Mark Fosselman found himself on the same itinerary over and over again following the loss of his wife, Becky. She had been in ill health, and the two had shared numerous cruises on the Elation before she passed away in April.
Fosselman told Carnival that the ship held special memories for him and that cruising was very therapeutic in helping him mourn his wife and come to terms with her death.
There are many conventional selling points to a cruise. But often it isn’t the size of the cabin, or the itinerary or the food that people care most about when they’re on a cruise.
When I asked a man on a recent cruise why he was on the ship, there was no hesitation: “I wanted to spend time with my brother,” he said. The passenger lived in Tennessee, his brother in Michigan. They didn’t see each other regularly, and a weeklong cruise was a chance to catch up.
More than marketing slogans or ad campaigns, the human need for connection and recognition often drives the choice of a cruise vacation. One passenger on another cruise I took recently was astonished to be the center of attention after his family surprised him with a cruise for his 90th birthday.
Another person on the cruise was aboard with someone who had started to show signs of memory loss.
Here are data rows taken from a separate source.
(** ** The views extension point *)

(** X21: what [isValidViewDescriptors] accepts.  It returns [true], and
    reports nothing, exactly for an array whose elements are all objects
    with a string [id], a string [name], and a [when] that is a string, is
    absent, or is a value JavaScript takes for false, such as [0], [false],
    [null] or the empty string.  When it returns [false] it has reported
    exactly one error; a value that is not an array gives [false] with the
    error "views must be an array"; and an array that holds [null] behind
    accepted elements makes it throw a type error instead of returning. *)
Theorem isValidViewDescriptors_spec (viewDescriptors : json)
    (collector : list ExtensionMessage) :
  (isValidViewDescriptors viewDescriptors collector = Ok (true, collector)
   <-> exists descriptors,
         viewDescriptors = JArray descriptors /\ Forall valid_item descriptors)
  /\ (forall collector',
        isValidViewDescriptors viewDescriptors collector = Ok (true, collector') ->
        collector' = collector)
  /\ (forall collector',
        isValidViewDescriptors viewDescriptors collector = Ok (false, collector') ->
        exists message, collector' = collector ++ [message])
  /\ ((forall descriptors, viewDescriptors <> JArray descriptors) ->
      isValidViewDescriptors viewDescriptors collector
      = Ok (false, collector ++ [requirearray]))
  /\ (forall accepted rest,
        Forall valid_item accepted ->
        isValidViewDescriptors (JArray (accepted ++ JNull :: rest)) collector
        = Throw TypeError).
Proof.
  split; [|split; [|split; [|split]]].
  - split.
    + intros Hrun. destruct viewDescriptors as [| | | |descriptors|];
        try discriminate.
      exists descriptors. split; [reflexivity|].
      exact (proj2 (isValidViewDescriptors_loop_true _ _ _ Hrun)).
    + intros (descriptors & -> & Hall).
      apply isValidViewDescriptors_loop_valid. exact Hall.
  - intros collector' Hrun.
    destruct viewDescriptors as [| | | |descriptors|]; try discriminate.
    exact (proj1 (isValidViewDescriptors_loop_true _ _ _ Hrun)).
  - intros collector' Hrun.
    destruct viewDescriptors as [| | | |descriptors|];
      try (injection Hrun as <-; eauto).
    exact (isValidViewDescriptors_loop_false _ _ _ Hrun).
  - intros Hnot. destruct viewDescriptors as [| | | |descriptors|];
      try reflexivity.
    exfalso. exact (Hnot descriptors eq_refl).
  - intros accepted rest Hall. cbn [isValidViewDescriptors].
    induction Hall as [|d accepted' Hd _ IH]; [reflexivity|].
    cbn [app]. rewrite valid_item_step by exact Hd. exact IH.
Qed.

Lemma isValidViewDescriptors_spec_witness :
  isValidViewDescriptors contribution_when_zero [] = Ok (true, [])
  /\ isValidViewDescriptors (JObject []) [] = Ok (false, [requirearray])
  /\ isValidViewDescriptors (JArray [JNull]) [] = Throw TypeError.
Proof.
  destruct (isValidViewDescriptors_spec contribution_when_zero [])
    as (Hvalid & _).
  destruct (isValidViewDescriptors_spec (JObject []) [])
    as (_ & _ & _ & Hnot & _).
  destruct (isValidViewDescriptors_spec (JArray [JNull]) [])
    as (_ & _ & _ & _ & Hnull).
  split; [|split].
  - apply Hvalid. eexists. split; [reflexivity|].
    constructor; [|constructor].
    eexists _, _, _. split; [reflexivity|]. split; [reflexivity|].
    split; [reflexivity|]. intros H. discriminate H.
  - apply Hnot. intros descriptors H. discriminate H.
  - exact (Hnull [] [] ltac:(constructor)).
Defined.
She said she took the cruise because she wasn’t sure in a year or two if her traveling companion would even be the same person.
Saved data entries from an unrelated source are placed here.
(** A device that fills up after a hundred bytes, with an older icon in
    place. *)
Lemma failed_flush_leaves_prefix_witness :
  outcome create_app_icon filling_disk busy = Raise (OSError ENOSPC) ∧
  (∃ sent rest,
     fs (world_after create_app_icon filling_disk busy) !! icon_path
       = Some sent ∧
     svg_content = sent +:+ rest ∧
     String.length sent = 100 `min` String.length svg_content) ∧
  stdout (world_after create_app_icon filling_disk busy) = stdout busy.
Proof.
  apply (failed_flush_leaves_prefix filling_disk busy 100 ENOSPC);
    reflexivity.
Defined.

(** X4.  Running again is not safe on a failing device: after a run that
    returned, a second run whose flush fails before the end of the
    template raises, and the icon no longer holds the template. *)
Theorem failed_rerun_loses_icon
    (h1 h2 : Host) (w w1 : World) (r : bool) (n : nat) (e : Z) :
  create_app_icon h1 w = (Return r, w1) →
  open_fault h2 icon_path = None →
  flush_fault h2 icon_path svg_content = Some (n, e) →
  n < String.length svg_content →
  fs w1 !! icon_path = Some svg_content ∧
  outcome create_app_icon h2 w1 = Raise (OSError e) ∧
  fs (world_after create_app_icon h2 w1) !! icon_path ≠ Some svg_content.
Proof.
  intros H1 Ho Hf Hn.
  apply create_app_icon_returned in H1 as [_ ->].
  split; [apply icon_after_success|].
  unfold outcome, world_after. rewrite create_app_icon_run, Ho, Hf.
  split; [done|]. cbn [snd]. unfold after_write; cbn [fs].
  rewrite lookup_insert_eq. intros Heq. apply (inj Some) in Heq.
  apply (f_equal String.length) in Heq.
  rewrite substring_0_length in Heq.
  set (len := String.length svg_content) in *. lia.
Qed.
So it is fine to have the latest and greatest technology on a ship, hot new entertainers or interesting new shore excursions. Onboard spending credits or free gratuities may be the way to seal the deal if someone is close to making a purchase.
But just as often it is the soft things, the human things, that start passengers thinking about taking a cruise. Cruise lines have started to pick up on this in their advertising, for example in Carnival Cruise Lines’ “Moments That Matter” spots or the Princess Cruises “Come Back New” campaign. They’re definitely not hard sell, but effective in the long run, it seems to me.